2024年4月30日(火)

世界潮流を読む 岡崎研究所論評集

2012年5月24日

 第三に、日本が集団的自衛権を行使できないという解釈をとっているために、日本が真に頼りになる同盟国かどうかの疑念が常に持たれてきたことを指摘しています。

 第四に、2010年以降の日本の国防態勢の変化が、政治的、戦略的構想に裏付けされるようになれば、日本は国際の平和と安全の維持に、今までと画期的に違う役割と果たすだろうと予想しています。

 この2010年の変化は、尖閣をめぐる日中間の緊張から国民の不安が高まり、防衛体制強化に反対しにくい雰囲気ができたことも一因でしょうが、民主党政権になって、官僚統制機構が自民党時代のように上手く機能しなくなり、かえって防衛官僚が自由に政策を推進しやすくなっていたという面もあったように思われます。実際、武器輸出三原則の見直しや、南西諸島防衛、動的防衛力構想はこの時期に始まっています。いずれにしても、長い自民党支配の下、惰性だけで抑えられていた諸施策が次々に実施されてきたのは喜ばしいことです。

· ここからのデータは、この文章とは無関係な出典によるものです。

(** The loop, from position [i]: [t] is the truststore when it began. *)
Lemma trust_bundle_spec m certs t i bundle s :
  let p := get_truststore_path m PEER_SCOPE in
  store_password m = kt_password → dict_wf certs →
  (∀ a, dict_get a certs = t !! a) → t ⊆ trust p s →
  (∀ j, i ≤ j → trust p s !! cluster_alias j = t !! cluster_alias j ∧
                trust p s !! temporary_alias j = t !! temporary_alias j) →
  (∀ j, i ≤ j < i + Z.of_nat (length bundle) → t !! temporary_alias j = None) →
  Forall (λ c, ∃ x, load_pem c = Ok x ∧ default "sha256" (signature_hash_algorithm x) = "sha256") bundle →
  ∃ s', trust_bundle m certs i bundle s = Ok s' ∧ t ⊆ trust p s' ∧ trust p s ⊆ trust p s' ∧
    ∀ c x, c ∈ bundle → load_pem c = Ok x → ∃ a, trust p s' !! a = Some (fingerprint x "sha256").
Proof.
  intros p Hpw Hwf Hc. revert i s. induction bundle as [|cert bundle IH]; intros i s Hsub Hal Htmp Hb.
  { exists s. split_and!; [done..|]. intros ? ? Hin. by apply not_elem_of_nil in Hin. }
  apply Forall_cons in Hb as [(x & Hx & Hsig) Hb]. cbn [trust_bundle length] in *.
  unfold certificate_fingerprint. rewrite Hx. cbn [mbind result_bind]. rewrite Hsig.
  case_bool_decide as Hin.
  - cbn [mbind result_bind]. destruct (IH (i + 1) s) as (s' & -> & Hs' & Hss & Hall);
      [done|intros; apply Hal; lia|intros; apply Htmp; lia|done|].
    exists s'. split_and!; [done..|]. intros c y [->|Hcy]%elem_of_cons Hy; [|by eapply Hall].
    rewrite Hx in Hy. injection Hy as <-. unfold dict_values in Hin.
    apply list_elem_of_fmap in Hin as ([a f] & Hf & Hin). cbn in Hf. subst f.
    apply (dict_elem_get _ _ _ Hwf) in Hin. rewrite Hc in Hin. exists a. by eapply lookup_weaken.
  - set (alias := if dict_mem _ certs then _ else _).
    assert (Ha : t !! alias = None ∧ plain_alias alias = true ∧
      (alias = cluster_alias i ∨ alias = temporary_alias i)).
    { unfold alias. fold (cluster_alias i). fold (temporary_alias i).
      destruct (dict_mem (cluster_alias i) certs) eqn:Hm.
      - split_and!; [apply Htmp; lia|apply plain_cluster_alias|by right].
      - split_and!; [|apply plain_cluster_alias|by left]. rewrite <- Hc.
        unfold dict_mem in Hm. apply bool_decide_eq_false in Hm. by apply eq_None_not_Some. }
    destruct Ha as (Hn & Hplain & Hcase).
    destruct (Hal i ltac:(lia)) as [Hal1 Hal2].
    assert (Hnow : trust p s !! alias = None) by (destruct Hcase as [->| ->]; congruence).
    destruct (update_cert_fresh m alias cert x PEER_SCOPE s) as (s1 & -> & Ht1); [done..|].
    cbn [mbind result_bind]. fold p in Ht1.
    assert (Hgrow : trust p s ⊆ trust p s1) by (rewrite Ht1; by apply insert_subseteq).
    assert (Hal' : ∀ j, i + 1 ≤ j → trust p s1 !! cluster_alias j = t !! cluster_alias j ∧
      trust p s1 !! temporary_alias j = t !! temporary_alias j).
    { intros j Hj. destruct (Hal j ltac:(lia)) as [H1j H2j].
      destruct (cluster_alias_ne i j ltac:(lia)) as [Hne1 Hne2].
      rewrite Ht1, !lookup_insert_ne; [done|by destruct Hcase as [->| ->]..]. }
    destruct (IH (i + 1) s1) as (s' & -> & Hs' & Hss & Hall);
      [by etransitivity|done|intros; apply Htmp; lia|done|].
    exists s'. split_and!; [done|done|by etransitivity|].
    intros c y [->|Hcy]%elem_of_cons Hy; [|by eapply Hall].
    rewrite Hx in Hy. injection Hy as <-. exists alias. eapply lookup_weaken; [|exact Hss].
    by rewrite Ht1, lookup_insert_eq.
Qed.

(** C35: when no temporary alias of an earlier rotation is left, loading the other
    application's certificates (signed with SHA-256) makes the truststore hold
    every one of them and keeps everything it held: during a rotation the old
    and the new certificates are trusted at once. *)
Theorem update_peer_cluster_trust_spec m s bundle :
  let p := get_truststore_path m PEER_SCOPE in
  store_password m = kt_password →
  ClusterState.peer_cluster_ca (state m) = Ok bundle →
  Forall (λ c, ∃ x, load_pem c = Ok x ∧ default "sha256" (signature_hash_algorithm x) = "sha256") bundle →
  (∀ j, 0 ≤ j < Z.of_nat (length bundle) → trust p s !! temporary_alias j = None) →
  ∃ s', update_peer_cluster_trust m s = Ok s' ∧ trust p s ⊆ trust p s' ∧
    ∀ c x, c ∈ bundle → load_pem c = Ok x → ∃ a, trust p s' !! a = Some (fingerprint x "sha256").
Proof.
  intros p Hpw Hca Hb Htmp. unfold update_peer_cluster_trust. rewrite Hca. cbn [mbind result_bind].
  destruct bundle as [|c0 bundle].
  { exists s. split_and!; [done..|]. intros ? ? Hin. by apply not_elem_of_nil in Hin. }
  destruct (get_trusted_certificates_spec m p s Hpw) as (certs & Hcerts & Hwf & Hget).
  unfold peer_trusted_certificates. change (CharmedKafkaPaths.peer_truststore (role m)) with p.
  rewrite Hcerts. cbn [mbind result_bind].
  destruct (trust_bundle_spec m certs (trust p s) 0 (c0 :: bundle) s) as (s' & Hs' & _ & Hss & Hall);
    [done..|]. eauto.
Qed.
End keytool.

(** ** A host with a keytool *)

(** A host that is its files; the text of a truststore stands for the entries
    it holds. *)
Definition valid_entries (t : gmap string (list Z)) : Prop :=
  map_Forall (λ a f, plain_alias a = true ∧ is_sha256 f) t.
Definition store_text (t : gmap string (list Z)) : string := str_of_Z (Zpos (encode t)).
Definition store_entries (o : option string) : gmap string (list Z) :=
  match o with
  | None => ∅
  | Some text =>
      match py_int text with
      | Ok (Zpos n) => match decode n with
                       | Some t => if decide (valid_entries t) then t else ∅
                       | None => ∅ end
      | _ => ∅
      end
  end.

Lemma store_entries_text t : valid_entries t → store_entries (Some (store_text t)) = t.
Proof.
  intros Ht. unfold store_entries, store_text. rewrite py_int_str, decode_encode.
  by rewrite decide_True.
Qed.

Lemma store_entries_valid o : valid_entries (store_entries o).
Proof.
  unfold store_entries. repeat case_match; try done; apply map_Forall_empty.
Qed.

Section model_host.
Context `{X509}.

Definition model_exec (wd : string) (argv : list string) (s : gmap string string)
    : result (string * gmap string string) :=
  match argv with
  | [_; op; file] => if (op =? "-f")%string then Ok ("", delete (wd ++ "/" ++ file) s) else Ok ("", s)
  | [_; op; _; p; _; _; _] =>
      Ok (listing ["Keystore type: PKCS12"] "Jan 1 2025" (map_to_list (store_entries (s !! p))), s)
  | [_; op; _; _; alias; _; store; _; _; _] =>
      let p := wd ++ "/" ++ store in
      let t := store_entries (s !! p) in
      if bool_decide (is_Some (t !! alias)) then Ok ("", <[p := store_text (delete alias t)]> s)
      else Err (ExecError ("Alias <" ++ alias ++ "> does not exist"))
  | [_; op; _; _; alias; _; file; _; store; _; _; _] =>
      let p := wd ++ "/" ++ store in
      let t := store_entries (s !! p) in
      match s !! (wd ++ "/" ++ file) with
      | None => Err (ExecError "")
      | Some cert =>
          match load_pem cert with
          | Err e => Err (ExecError "")
          | Ok x =>
              if bool_decide (is_Some (t !! alias))
              then Err (ExecError ("alias <" ++ alias ++ "> already exists"))
              else Ok ("", <[p := store_text (<[alias := fingerprint x "sha256"]> t)]> s)
          end
      end
  | _ => Err (ExecError "")
  end.

#[local] Instance model_host : Host (gmap string string) :=
  {| host_files s := s; with_files fs _ := fs; exec := model_exec |}.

 あと解決すべき問題は集団的自衛権だ、というオースリン指摘も全くその通りでしょう。日本は戦略的発想が無いと言われますが、集団的自衛権の行使が禁じられている状況では、表立って戦略論は語れません。つまり、日本の国家的防衛戦略の確立と集団的自衛権の行使容認は表裏の関係にあると言えるでしょう。